Conquering Concussion

Summer 2014

Numerous former athletes have shown signs of a once rare but increasingly common condition known as chronic traumatic encephalopathy (CTE). CTE is a serious degenerative brain disease caused by repeated concussions, like those suffered over a lengthy football career. The lifelong and often debilitating symptoms include irritability, memory loss, and confusion, among many others.

CTE can only be diagnosed posthumously, but it is turning up in an alarming number of autopsies performed on retired players from virtually every professional sport today, from football, baseball, and soccer to horse racing.

In an effort to address the growing concerns for the safety of the athletes, the National Football League, General Electric, and Under Armour have sponsored the Head Health Initiative, a $20 million effort to advance the development of technologies that can detect early stage concussions and improve brain protection.

The first of two challenges set out by the Head Health Initiative is focused on discovering imaging technologies and algorithms to better detect and analyze the changes in the brain from head trauma. The second challenge is to find new materials and technologies that protect the brain and track head impacts in real time.

To help fulfill these goals, Ramesh and Daphalapurkar envision a biomechanics-based digital head that could help to better identify traumatic injuries in real-time and to design systems able to protect players from injury. Such models might someday be used for in-game evaluations of players involved in sports accidents.

“Professional sports are being documented like never before, in high-definition and from multiple angles,” Ramesh says. “We can use this footage to reconstruct the specific forces in a collision and determine, on the spot, what level and type of force a player has sustained.”

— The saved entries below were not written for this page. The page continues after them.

Lemma walking_loop_ext (rest : list PlaceDict) :
  forall total current,
    Trainer.walking_loop geodesic1 rest total current
    = Trainer.walking_loop geodesic2 rest total current.
Proof.
  induction rest as [|p rest IH]; intros; [reflexivity|].
  simpl. rewrite same_distances. apply IH.
Qed.

Lemma calculate_total_route_time_ext (places : list PlaceDict)
    (start_coords : Coord) :
  Trainer.calculate_total_route_time geodesic1 places start_coords
  = Trainer.calculate_total_route_time geodesic2 places start_coords.
Proof.
  destruct places as [|p places]; [reflexivity|].
  unfold Trainer.calculate_total_route_time.
  rewrite same_distances, walking_loop_ext. reflexivity.
Qed.

Lemma greedy_loop_ext (all_points : list Coord) (fuel : nat) :
  forall unvisited tour current,
    Trainer.greedy_loop geodesic1 fuel all_points unvisited tour current
    = Trainer.greedy_loop geodesic2 fuel all_points unvisited tour current.
Proof.
  induction fuel as [|fuel IH]; intros; [reflexivity|].
  destruct unvisited as [|x rest]; [reflexivity|].
  cbn [Trainer.greedy_loop].
  rewrite (py_min_by_ext
             (fun n => Trainer.edge_weight geodesic1 all_points current n)
             (fun n => Trainer.edge_weight geodesic2 all_points current n))
    by (intros n; unfold Trainer.edge_weight; apply same_distances).
  apply IH.
Qed.

Lemma optimize_route_sequence_ext (places : list PlaceDict)
    (start_coords : Coord) :
  Trainer.optimize_route_sequence geodesic1 places start_coords
  = Trainer.optimize_route_sequence geodesic2 places start_coords.
Proof.
  destruct places as [|p0 [|p1 rest]]; try reflexivity.
  unfold Trainer.optimize_route_sequence, Trainer.greedy_tsp.
  rewrite greedy_loop_ext. reflexivity.
Qed.

Lemma score_places_ext (user_interests : string) (start_coords : Coord)
    (l : list Place) :
  forall i,
    Trainer.score_places geodesic1 cos_sim1 fl user_interests start_coords i l
    = Trainer.score_places geodesic2 cos_sim2 fl user_interests start_coords
        i l.
Proof.
  induction l as [|p l IH]; intros i; [reflexivity|].
  simpl. rewrite IH. unfold Trainer.score_place.
  rewrite same_distances, same_scores. reflexivity.
Qed.

Lemma place_total_time_ext (combination : list Candidate) (p : Candidate) :
  Trainer.place_total_time geodesic1 fl combination p
  = Trainer.place_total_time geodesic2 fl combination p.
Proof.
  destruct combination; [reflexivity|].
  unfold Trainer.place_total_time. rewrite same_distances. reflexivity.
Qed.

Lemma fill_loop_ext (target_count : nat) (max_time : Q)
    (rest : list Candidate) :
  forall combination current,
    Trainer.fill_loop geodesic1 fl target_count max_time rest combination
      current
    = Trainer.fill_loop geodesic2 fl target_count max_time rest combination
        current.
Proof.
  induction rest as [|p rest IH]; intros; [reflexivity|].
  cbn [Trainer.fill_loop]. rewrite place_total_time_ext, !IH.
  reflexivity.
Qed.

Lemma fallback_loop_ext (max_time : Q) (rest : list Candidate) :
  forall best current,
    Trainer.fallback_loop geodesic1 fl max_time rest best current
    = Trainer.fallback_loop geodesic2 fl max_time rest best current.
Proof.
  intros. rewrite !fallback_is_pass. apply fill_loop_ext.
Qed.

Lemma target_loop_ext (pws : list Candidate) (min_time max_time : Q)
    (start_coords : Coord) (targets : list nat) :
  forall best,
    Trainer.target_loop geodesic1 fl pws min_time max_time start_coords
      targets best
    = Trainer.target_loop geodesic2 fl pws min_time max_time start_coords
        targets best.
Proof.
  induction targets as [|t targets IH]; intros best; [reflexivity|].
  cbn [Trainer.target_loop]. unfold Trainer.try_target.
  rewrite fill_loop_ext, calculate_total_route_time_ext.
  destruct (3 <=? _)%nat; cbn [Py.bind]; [|apply IH].
  destruct (Trainer.calculate_total_route_time geodesic2 _ start_coords)
    as [r|key]; cbn [Py.bind]; [|reflexivity].
  destruct (Qle_bool min_time (fst (fst r))
            && Qle_bool (fst (fst r)) max_time); cbn [Py.bind];
    [|apply IH].
  destruct (Py.lt_inf _ (snd best)); cbn [Py.bind]; apply IH.
Qed.

(** C8: two calls of [find_optimal_places] with the same catalog, query,
    window and start, during which the embedding capability reports the
    same similarities and the distance capability the same distances,
    return identical lists; two calls of [optimize_route_sequence] on the
    same places and start return identical tours. *)
Theorem calls_are_repeatable (self_places : list Place)
    (user_interests : string) (min_time max_time : Q)
    (start_coords : Coord) (places : list PlaceDict) :
  Trainer.find_optimal_places geodesic1 cos_sim1 fl self_places user_interests
    min_time max_time start_coords
  = Trainer.find_optimal_places geodesic2 cos_sim2 fl self_places
      user_interests min_time max_time start_coords /\
  Trainer.optimize_route_sequence geodesic1 places start_coords
  = Trainer.optimize_route_sequence geodesic2 places start_coords.
Proof.
  split; [|apply optimize_route_sequence_ext].
  unfold Trainer.find_optimal_places, Trainer.ranked_candidates.
  destruct self_places as [|p ps]; [reflexivity|].
  rewrite score_places_ext, target_loop_ext, fallback_loop_ext.
  reflexivity.
Qed.

End Repeatability.

Lemma calls_are_repeatable_witness :
  Trainer.find_optimal_places taxicab sample_scores no_rounding
    sample_catalog "museums"
    1 2 sample_start
  = Trainer.find_optimal_places taxicab sample_scores no_rounding sample_catalog
      "museums" 1 2 sample_start /\
  Trainer.optimize_route_sequence taxicab (map Raw sample_catalog)
    sample_start
  = Trainer.optimize_route_sequence taxicab (map Raw sample_catalog)
      sample_start.
Proof.
  apply (calls_are_repeatable taxicab taxicab sample_scores sample_scores
           no_rounding (fun a b => eq_refl) (fun q i => eq_refl)).
Defined.



(** * Further properties of the engine *)

(** ** Walking time and dwell tiers *)

(** For every distance, negative ones included, the walking time lies
    between 5 and 120 minutes, in the trainer and in the planner. *)
Theorem walking_time_always_bounded (d : Q) :
  5 <= Trainer.calculate_walking_time d <= 120 /\
  5 <= Planner.calculate_walking_time d <= 120.
Proof.
  split; apply walking_time_bounds.
Qed.

Lemma minutes_per_km (d : Q) : d / 4 * 60 == 15 * d.
Proof. field. Qed.

(** A longer distance never takes less walking time. *)
Theorem walking_time_monotone (d1 d2 : Q) :
  d1 <= d2 ->
  Trainer.calculate_walking_time d1 <= Trainer.calculate_walking_time d2.
Proof.
  intros Hle. unfold Trainer.calculate_walking_time.
  rewrite !clamp_max_min. unfold clamp.
  pose proof (minutes_per_km d1). pose proof (minutes_per_km d2).
  repeat match goal with
  | |- context [Py.Qlt_bool ?a ?b] =>
      let E := fresh "E" in
      destruct (Py.Qlt_bool a b) eqn:E;
      [apply Qlt_bool_iff in E | apply Qlt_bool_false_iff in E]
  end; lra.
Qed.

Lemma walking_time_monotone_witness :
  Trainer.calculate_walking_time 1 <= Trainer.calculate_walking_time 3.
Proof.
  apply (walking_time_monotone 1 3). lra.
Defined.

(** Between a third of a kilometre and 8 km the clamp is inactive: the
    walking time is 15 minutes per kilometre. *)
Theorem walking_time_linear_range (d : Q) :
  1 # 3 <= d <= 8 -> Trainer.calculate_walking_time d == 15 * d.
Proof.
  intros [Hlo Hhi]. unfold Trainer.calculate_walking_time.
  rewrite clamp_max_min. unfold clamp.
  pose proof (minutes_per_km d).
  repeat match goal with
  | |- context [Py.Qlt_bool ?a ?b] =>
      let E := fresh "E" in
      destruct (Py.Qlt_bool a b) eqn:E;
      [apply Qlt_bool_iff in E | apply Qlt_bool_false_iff in E]
  end; lra.
Qed.

Lemma walking_time_linear_range_witness :
  Trainer.calculate_walking_time 2 == 15 * 2.
Proof.
  apply (walking_time_linear_range 2). lra.
Defined.

Lemma dwell_range (p : Place) (s : Q) :
  0.2 <= Trainer.calculate_time_for_place p s <= 0.4.
Proof.
  unfold Trainer.calculate_time_for_place.
  repeat match goal with
  | |- context [Py.Qlt_bool ?a ?b] => destruct (Py.Qlt_bool a b)
  end; lra.
Qed.

(** The visit time lies between 0.2 and 0.4 hours whatever the similarity,
    and a more similar place never gets a shorter visit. *)
Theorem dwell_bounded_and_monotone (p1 p2 : Place) (s1 s2 : Q) :
  s1 <= s2 ->
  0.2 <= Trainer.calculate_time_for_place p1 s1 /\
  Trainer.calculate_time_for_place p1 s1
    <= Trainer.calculate_time_for_place p2 s2 /\
  Trainer.calculate_time_for_place p2 s2 <= 0.4.
Proof.
  intros Hle.
  split; [apply dwell_range|]. split; [|apply dwell_range].
  unfold Trainer.calculate_time_for_place.
  repeat match goal with
  | |- context [Py.Qlt_bool ?a ?b] =>
      let E := fresh "E" in
      destruct (Py.Qlt_bool a b) eqn:E;
      [apply Qlt_bool_iff in E | apply Qlt_bool_false_iff in E]
  end; lra.
Qed.

Lemma dwell_bounded_and_monotone_witness :
  0.2 <= Trainer.calculate_time_for_place kremlin 0.4 /\
  Trainer.calculate_time_for_place kremlin 0.4
    <= Trainer.calculate_time_for_place kremlin 0.6 /\
  Trainer.calculate_time_for_place kremlin 0.6 <= 0.4.
Proof.
  apply (dwell_bounded_and_monotone kremlin kremlin 0.4 0.6). lra.
Defined.

(** ** Route time: failure and bounds *)

Section RouteTimeEdges.
Variable geodesic : Coord -> Coord -> Q.
Variable fl : Q -> Q.

Lemma sum_time_required_raises (places : list PlaceDict) :
  forall acc,
    (exists p, In (Raw p) places) ->
    Trainer.sum_time_required acc places = Py.KeyError "time_required".
Proof.
  induction places as [|d places IH]; intros acc [p Hin]; [destruct Hin|].
  destruct d as [q|c]; [reflexivity|].
  destruct Hin as [Heq|Hin]; [discriminate|].
  simpl. apply IH. exists p. exact Hin.
Qed.

Lemma sum_time_required_returns (places : list PlaceDict) :
  forall acc,
    forallb is_scored places = true ->
    exists v, Trainer.sum_time_required acc places = Py.Ret v.
Proof.
  induction places as [|d places IH]; intros acc Hall.
  - exists acc. reflexivity.
  - simpl in Hall. apply andb_true_iff in Hall. destruct Hall as [Hd Hall].
    destruct d as [q|c]; [discriminate|]. simpl. apply IH. exact Hall.
Qed.
(** * Gravity compensation node: the process entry point and the torque core

    Source: interbotix_gravity_compensation/src/interbotix_gravity_compensation_node.cpp
    ([main]).  The class [InterbotixGravityCompensation] that [main]
    constructs lives in another translation unit; its constructor is an
    external call here, seen through the object it returns, the [bool &]
    it may assign, and the way it ends. *)

From Stdlib Require Import String List ZArith Bool Lia Reals Lra.
Import ListNotations.

(** ** The process entry point *)

Module Node.

Local Open Scope Z_scope.

(** Severity of an rclcpp log macro. *)
Inductive Severity := Debug | Info | Warn | Error | Fatal.

(** The node object handed back by [std::make_shared]. *)
Record NodeHandle := { node_name : string }.

(** The calls written in [main]'s body, in program order, each recorded
    when it is entered and with the object it is given.  Destructors that
    run implicitly at scope exit are not recorded. *)
Inductive Event :=
| EvInit                                   (* rclcpp::init(argc, argv) *)
| EvConstruct (flag_in flag_out : bool)    (* make_shared<...>(success) *)
| EvAddNode (n : NodeHandle)               (* executor.add_node(node) *)
| EvSpin                                   (* executor.spin() *)
| EvLog (logger : NodeHandle) (sev : Severity) (msg : string)
                                           (* RCLCPP_<sev>(node->get_logger(), msg) *)
| EvShutdown.                              (* rclcpp::shutdown() *)

(** The functions [main] calls. *)
Inductive Call := CInit | CConstruct | CAddNode | CSpin | CLog | CShutdown.

Definition call_of (e : Event) : Call :=
  match e with
  | EvInit => CInit
  | EvConstruct _ _ => CConstruct
  | EvAddNode _ => CAddNode
  | EvSpin => CSpin
  | EvLog _ _ _ => CLog
  | EvShutdown => CShutdown
  end.

(** How a call ends: it returns, it throws, or it never comes back.
    [main] has no handler, so an exception ends the process. *)
Inductive Response := Normal | Throws | Hangs.
(** * Agent preview session controller

    A shallow embedding of the session-token cache and of the debounced
    automatic preview of the agent builder (component [CreateAgent] of
    [src/app/agents/[id]/edit/page.tsx]) and of the token handling of the
    test chat page ([AgentChatPage]).

    JavaScript numbers that hold integers (timestamps, ids, seconds) are
    [Z]; strings are [string]; a value of type [T | null] is an [option].
    An [async] function is cut at its [await]s: the code before the first
    [await] and the code after each one are separate functions, and what the
    suspended function still needs is kept in a [Task]. The browser's timer
    table and the requests in flight are finite maps. *)

From Stdlib Require Import ZArith List String Ascii Bool Lia.
From Stdlib Require Import DecimalString Sorted.
From stdpp Require Import base tactics option list fin_maps gmap strings.
Import ListNotations.

Local Open Scope Z_scope.

(** ** JavaScript primitives used by the code *)

Module Js.

(** [String(n)] and template interpolation of an integer number. *)
Definition showZ (n : Z) : string := NilZero.string_of_int (Z.to_int n).

(** A number with one decimal digit, held as its tenfold: the range input
    of the builder (min 0, max 1, step 0.1) only yields such values. *)
Definition showTenths (k : Z) : string :=
  let a := Z.abs k in
  let sign := if (k <? 0)%Z then "-" else "" in
  let frac := if (a mod 10 =? 0)%Z then "" else "." +:+ showZ (a mod 10) in
  sign +:+ showZ (a / 10) +:+ frac.

Definition showBool (b : bool) : string := if b then "true" else "false".

Fixpoint join (sep : string) (l : list string) : string :=
  match l with
  | [] => ""
  | [x] => x
  | x :: rest => x +:+ sep +:+ join sep rest
  end.

Definition hexDigit (n : nat) : ascii :=
  nth n ["0"; "1"; "2"; "3"; "4"; "5"; "6"; "7"; "8"; "9";
         "a"; "b"; "c"; "d"; "e"; "f"]%char "0"%char.

(** The escape [JSON.stringify] writes for one character. *)
Definition jsonEscape (c : ascii) : string :=
  let n := nat_of_ascii c in
  if Nat.eqb n 34 then String "\" (String c "")
  else if Nat.eqb n 92 then String "\" (String "\" "")
  else if Nat.eqb n 8 then "\b"
  else if Nat.eqb n 9 then "\t"
  else if Nat.eqb n 10 then "\n"
  else if Nat.eqb n 12 then "\f"
  else if Nat.eqb n 13 then "\r"
  else if Nat.ltb n 32 then
    "\u00" +:+ String (hexDigit (n / 16)%nat) (String (hexDigit (n mod 16)%nat) "")
  else String c "".

Fixpoint jsonEscapeAll (s : string) : string :=
  match s with
  | EmptyString => ""
  | String c rest => jsonEscape c +:+ jsonEscapeAll rest
  end.

Definition dquote : string := String "034"%char "".

(** [JSON.stringify] of a string. *)
Definition jsonString (s : string) : string :=
  dquote +:+ jsonEscapeAll s +:+ dquote.

(** One [key:value] member of a serialized object. *)
Definition member (key value : string) : string :=
  jsonString key +:+ ":" +:+ value.

(** [JSON.stringify] of an object whose members are already serialized,
    in the order the keys were written. *)
Definition jsonObject (members : list string) : string :=
  "{" +:+ join "," members +:+ "}".

(** White space and line terminators removed by [String.prototype.trim],
    for characters below 256. *)
Definition isSpace (c : ascii) : bool :=
  let n := nat_of_ascii c in
  (Nat.leb 9 n && Nat.leb n 13) || Nat.eqb n 32 || Nat.eqb n 160.

Fixpoint trimStart (s : string) : string :=
  match s with
  | EmptyString => ""
  | String c rest => if isSpace c then trimStart rest else s
  end.

(** Drops the trailing white space: a character is kept when something
    that is not white space follows it or it is not white space itself. *)
Fixpoint trimEnd (s : string) : string :=
  match s with
  | EmptyString => ""
  | String c rest =>
      match trimEnd rest with
      | EmptyString => if isSpace c then "" else String c ""
      | kept => String c kept
      end
  end.

Definition trim (s : string) : string := trimEnd (trimStart s).

Fixpoint allSpace (s : string) : bool :=
  match s with
  | EmptyString => true
  | String c rest => isSpace c && allSpace rest
  end.

Definition upperChar (c : ascii) : ascii :=
  let n := nat_of_ascii c in
  if Nat.leb 97 n && Nat.leb n 122 then ascii_of_nat (n - 32) else c.

Fixpoint toUpperCase (s : string) : string :=
  match s with
  | EmptyString => ""
  | String c rest => String (upperChar c) (toUpperCase rest)
  end.

(** Truthiness of a [string | null] and of a [number | null]. *)
Definition truthyString (s : option string) : bool :=
  match s with
  | Some EmptyString | None => false
  | Some _ => true
  end.

Definition truthyNumber (n : option Z) : bool :=
  match n with
  | Some n => negb (n =? 0)
  | None => false
  end.

Definition isNull {A : Type} (a : option A) : bool :=
  match a with Some _ => false | None => true end.

(** [a || b] on strings. *)
Definition orElse (a : option string) (b : string) : string :=
  match a with
  | Some EmptyString | None => b
  | Some s => s
  end.

Fixpoint insertAsc (x : Z) (l : list Z) : list Z :=
  match l with
  | [] => [x]
  | y :: rest => if x <=? y then x :: l else y :: insertAsc x rest
  end.

(** [l.slice().sort((a, b) => a - b)] on integers. *)
Definition sortAsc (l : list Z) : list Z := fold_right insertAsc [] l.

End Js.

(** ** Messages of the test chat *)

Inductive Role : Type := user | assistant.

Record Message : Type := { id : string; role : Role; content : string }.

Definition isUser (r : Role) : bool :=
  match r with user => true | assistant => false end.

(** [message.role === 'user' && !message.id.startsWith('preview-')] *)
Definition isRealUser (message : Message) : bool :=
  isUser (role message) && negb (String.prefix "preview-" (id message)).

(** [messages.some(...)] with the predicate above: the log shows that the
    user is testing by hand. *)
Definition hasRealUser (log : list Message) : bool := existsb isRealUser log.

(** ** The session token cache, shared by both pages *)

Record TokenCache : Type :=
  { sessionToken : option string; sessionTokenExpiry : option Z }.

#[global] Instance TokenCache_eq_dec : EqDecision TokenCache.
Proof. solve_decision. Defined.

Module SessionToken.

Definition safetyWindow : Z := 5000.

Definition empty : TokenCache :=
  {| sessionToken := None; sessionTokenExpiry := None |}.

(** [sessionToken && sessionTokenExpiry &&
     sessionTokenExpiry - safetyWindow > now] *)
Definition usable (c : TokenCache) (now : Z) : bool :=
  Js.truthyString (sessionToken c) && Js.truthyNumber (sessionTokenExpiry c)
  && (default 0 (sessionTokenExpiry c) - safetyWindow >? now).

(** [setSessionToken(newToken);
     setSessionTokenExpiry(Date.now() + expiresIn * 1000)] *)
Definition store (now : Z) (newToken : string) (expiresIn : Z) : TokenCache :=
  {| sessionToken := Some newToken;
     sessionTokenExpiry := Some (now + expiresIn * 1000) |}.

(** How [ensureAgentSessionToken] leaves its synchronous part. *)
Inductive Start : Type :=
| NotReady                  (* throw new Error(...) *)
| Cached (token : string)   (* return sessionToken *)
| Issue (agentId : Z).      (* await api.post(`/api/agents/${agentId}/session-token`) *)

(** The part shared by the two copies of the function, after their guard. *)
Definition start (agentId : Z) (c : TokenCache) (now : Z) : Start :=
  if usable c now then Cached (default "" (sessionToken c)) else Issue agentId.

(** What the token issuer answers, and the clock when it does. *)
Inductive Issuer : Type :=
| Grants (token : string) (expires_in : Z) (answeredAt : Z)
| Rejects.

(** One whole call: the value returned ([None] when the call throws), how
    often the issuer was called and for which agent, and the cache left. *)
Record Outcome : Type :=
  { returned : option string; issuerCalls : list Z; cacheAfter : TokenCache }.

Definition finish (c : TokenCache) (s : Start) (issuer : Issuer) : Outcome :=
  match s with
  | NotReady => {| returned := None; issuerCalls := []; cacheAfter := c |}
  | Cached tok => {| returned := Some tok; issuerCalls := []; cacheAfter := c |}
  | Issue agentId =>
      match issuer with
      | Grants tok expires_in answeredAt =>
          {| returned := Some tok; issuerCalls := [agentId];
             cacheAfter := store answeredAt tok expires_in |}
      | Rejects =>
          {| returned := None; issuerCalls := [agentId]; cacheAfter := c |}
      end
  end.

End SessionToken.

(** ** The test chat page *)

Record Agent : Type := { agent_id : Z; public_id : string }.

Module AgentChatPage.

Record State : Type :=
  { agentId : Z;                 (* parseInt(params.id) *)
    agent : option Agent;        (* useAgent(agentId).data *)
    token : TokenCache }.

(** [if (!agent) throw new Error('Agent not loaded')], then the shared part. *)
Definition ensureAgentSessionToken (s : State) (now : Z) : SessionToken.Start :=
  match agent s with
  | None => SessionToken.NotReady
  | Some _ => SessionToken.start (agentId s) (token s) now
  end.

Definition ensureAgentSessionToken_call
    (s : State) (now : Z) (issuer : SessionToken.Issuer) : SessionToken.Outcome :=
  SessionToken.finish (token s) (ensureAgentSessionToken s now) issuer.

(** [agent?.public_id] *)
Definition publicIdOf (a : option Agent) : option string := public_id <$> a.

(** The query delivers a new agent record; the effect with dependency
    [agent?.public_id] runs when that value changed and clears both
    pieces of the cache. *)
Definition agentChanges (a : option Agent) (s : State) : State :=
  if decide (publicIdOf a = publicIdOf (agent s))
  then {| agentId := agentId s; agent := a; token := token s |}
  else {| agentId := agentId s; agent := a; token := SessionToken.empty |}.

End AgentChatPage.

(** ** The agent builder: configuration and its hash *)

Inductive DomainKey : Type :=
  saas | ecommerce | healthcare | fintech | education | custom.

Definition domainName (d : DomainKey) : string :=
  match d with
  | saas => "saas" | ecommerce => "ecommerce" | healthcare => "healthcare"
  | fintech => "fintech" | education => "education" | custom => "custom"
  end.

Inductive GroundingMode : Type := strict | blended.

Definition groundingName (g : GroundingMode) : string :=
  match g with strict => "strict" | blended => "blended" end.

(** The state the debounce effect serializes. [expertiseLevel] is held in
    tenths (see [Js.showTenths]). *)
Record Config : Type :=
  { domainEnabled : bool;
    selectedPersona : string;
    selectedDocs : list Z;
    webSearchEnabled : bool;
    siteWhitelist : string;
    groundingMode : GroundingMode;
    expertiseLevel : Z;
    additionalContext : string;
    personaOverrides : string;
    domain : DomainKey }.

(** [selectedDocs.slice().sort((a, b) => a - b).join(',')] *)
Definition docHash (c : Config) : string :=
  Js.join "," (map Js.showZ (Js.sortAsc (selectedDocs c))).

(** [JSON.stringify({ domainEnabled, selectedPersona, docHash, ... })] *)
Definition configHash (c : Config) : string :=
  Js.jsonObject
    [ Js.member "domainEnabled" (Js.showBool (domainEnabled c));
      Js.member "selectedPersona" (Js.jsonString (selectedPersona c));
      Js.member "docHash" (Js.jsonString (docHash c));
      Js.member "webSearchEnabled" (Js.showBool (webSearchEnabled c));
      Js.member "siteWhitelist" (Js.jsonString (siteWhitelist c));
      Js.member "groundingMode" (Js.jsonString (groundingName (groundingMode c)));
      Js.member "expertiseLevel" (Js.showTenths (expertiseLevel c));
      Js.member "additionalContext" (Js.jsonString (additionalContext c));
      Js.member "personaOverrides" (Js.jsonString (personaOverrides c));
      Js.member "domain" (Js.jsonString (domainName (domain c))) ].

(** ** The preview round: prompt, messages and requests *)

Definition docCount (c : Config) : Z := Z.of_nat (length (selectedDocs c)).

Definition previewPrompt (c : Config) : string :=
  if domainEnabled c then
    "We just set you up as a " +:+ Js.toUpperCase (domainName (domain c))
    +:+ " concierge with persona " +:+ Js.dquote +:+ selectedPersona c
    +:+ Js.dquote +:+ ". In two sentences, explain how you'll help customers"
    +:+ (if docCount c =? 0 then ""
         else " using " +:+ Js.showZ (docCount c) +:+ " curated source"
              +:+ (if docCount c >? 1 then "s" else ""))
    +:+ "."
  else "Introduce yourself and explain the types of help you provide in two concise sentences.".
(** * NEXTLEVEL chat client: the readout renderer and its collaborators

    A shallow embedding of the parts of [src/App.tsx] (component
    [RoboticReadout], handler [startQuiz]) and of the solver service
    ([tryLocalScientificEvaluation], [solveMathProblem]) that the
    specification talks about, followed by the properties of the
    specification stated over that embedding.

    Strings are JavaScript strings: finite sequences of UTF-16 code units.
    The built-ins the source calls ([split], [trim], [includes], regular
    expressions, ...) are modelled once, in module [Js], and the source
    functions are then transcribed on top of them. *)

From Stdlib Require Import List NArith Bool Arith Lia Ascii.
From Stdlib Require String.
Import ListNotations String.StringSyntax.

#[local] Delimit Scope string_scope with string.

Set Implicit Arguments.

(* ================================================================== *)
(** * JavaScript strings *)
(* ================================================================== *)

Module Js.

(** A code unit and a string of them. *)
Definition char := N.
Definition str := list char.

(** A string literal of the source, read as code units (the literals used
    below are all in the Basic Latin range, one code unit per character). *)
Definition lit (s : String.string) : str :=
  map N_of_ascii (String.list_ascii_of_string s).
Arguments lit s%_string.

Definition ch (a : ascii) : char := N_of_ascii a.
Arguments ch a%_char.

Definition char_eqb : char -> char -> bool := N.eqb.

Fixpoint str_eqb (s t : str) : bool :=
  match s, t with
  | [], [] => true
  | c :: s', d :: t' => char_eqb c d && str_eqb s' t'
  | _, _ => false
  end.

Definition is_empty (s : str) : bool :=
  match s with [] => true | _ :: _ => false end.

(** ** Character classes of ECMAScript *)

(** [WhiteSpace] and [LineTerminator] code units: what [\s] matches and what
    [String.prototype.trim] strips. *)
Definition isWhiteSpace (c : char) : bool :=
  ((9 <=? c) && (c <=? 13)                (* TAB LF VT FF CR *)
   || (c =? 32) || (c =? 160)             (* SP, NBSP *)
   || (c =? 5760)                         (* U+1680 *)
   || ((8192 <=? c) && (c <=? 8202))      (* U+2000 .. U+200A *)
   || (c =? 8232) || (c =? 8233)          (* LS, PS *)
   || (c =? 8239) || (c =? 8287)          (* U+202F, U+205F *)
   || (c =? 12288) || (c =? 65279))%N.    (* U+3000, U+FEFF *)

(** Code units the pattern [.] refuses (no [s] flag anywhere in the source). *)
Definition isLineTerminator (c : char) : bool :=
  ((c =? 10) || (c =? 13) || (c =? 8232) || (c =? 8233))%N.

Definition dot (c : char) : bool := negb (isLineTerminator c).

(** [\w]: what [\b] is defined from. *)
Definition isWordChar (c : char) : bool :=
  (((48 <=? c) && (c <=? 57)) || ((65 <=? c) && (c <=? 90))
   || ((97 <=? c) && (c <=? 122)) || (c =? 95))%N.

Definition isChar (a : ascii) (c : char) : bool := char_eqb c (ch a).
Arguments isChar a%_char c.

(** ** String.prototype methods *)

Fixpoint dropWhile (p : char -> bool) (s : str) : str :=
  match s with
  | [] => []
  | c :: s' => if p c then dropWhile p s' else s
  end.

Definition trimStart (s : str) : str := dropWhile isWhiteSpace s.
Definition trimEnd (s : str) : str := rev (dropWhile isWhiteSpace (rev s)).
Definition trim (s : str) : str := trimEnd (trimStart s).

Fixpoint startsWith (s prefix : str) {struct prefix} : bool :=
  match prefix, s with
  | [], _ => true
  | p :: prefix', c :: s' => char_eqb c p && startsWith s' prefix'
  | _ :: _, [] => false
  end.

Definition endsWith (s suffix : str) : bool := startsWith (rev s) (rev suffix).

(** [s.includes(t)]: [t] occurs at some index of [s]. *)
Fixpoint includes (s t : str) : bool :=
  startsWith s t ||
  match s with
  | [] => false
  | _ :: s' => includes s' t
  end.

Down the road, Ramesh can foresee a day when football helmets, mouth guards, and other equipment are fitted with sensors that might feed real-time data into the digital head to determine the presence and extent of injury. This information might also be used to build better equipment. But the problem is larger than gear alone can solve.

“We’re hoping to use that information to provide guidance not only to the doctors and to the people who make equipment but also to those who make the rules of the game,” says Ramesh.

Yes, No, Maybe: The Basics of Brain Trauma

conquering-concussion_body3

Using real-world acceleration data, Professor K.T. Ramesh has created a computer model that anticipates where axonal damage is likely to occur during concussion and to map those injuries to cognitive impairments that might result.

His model tells him many things, but one of the most surprising is that the direction of a blow is often as important to injury as the amount of force applied. Determining which type of hits is the most risky is as easy as yes, no, and maybe.

The forward-and-back motion of an affirmative nod (y) is the least likely to cause injury. The researchers describe this as a “yes” motion. The shoulder-to-shoulder motion (x) of indecision, known as “maybe,” tends to cause more damage. The left-right twist (z) of a negative response also induces the rotational motion that is most harmful to the brain. This is referred to as the “no” motion.

Ramesh believes that these disparities are the result of underlying structural differences in the orientation of the tissue-level fibers in the white matter that make the brain tissue more resilient in certain directions than others.

“Using head models, we think we will be able to tell players when they have been injured and perhaps even when they can return to the game safely,” says Ramesh.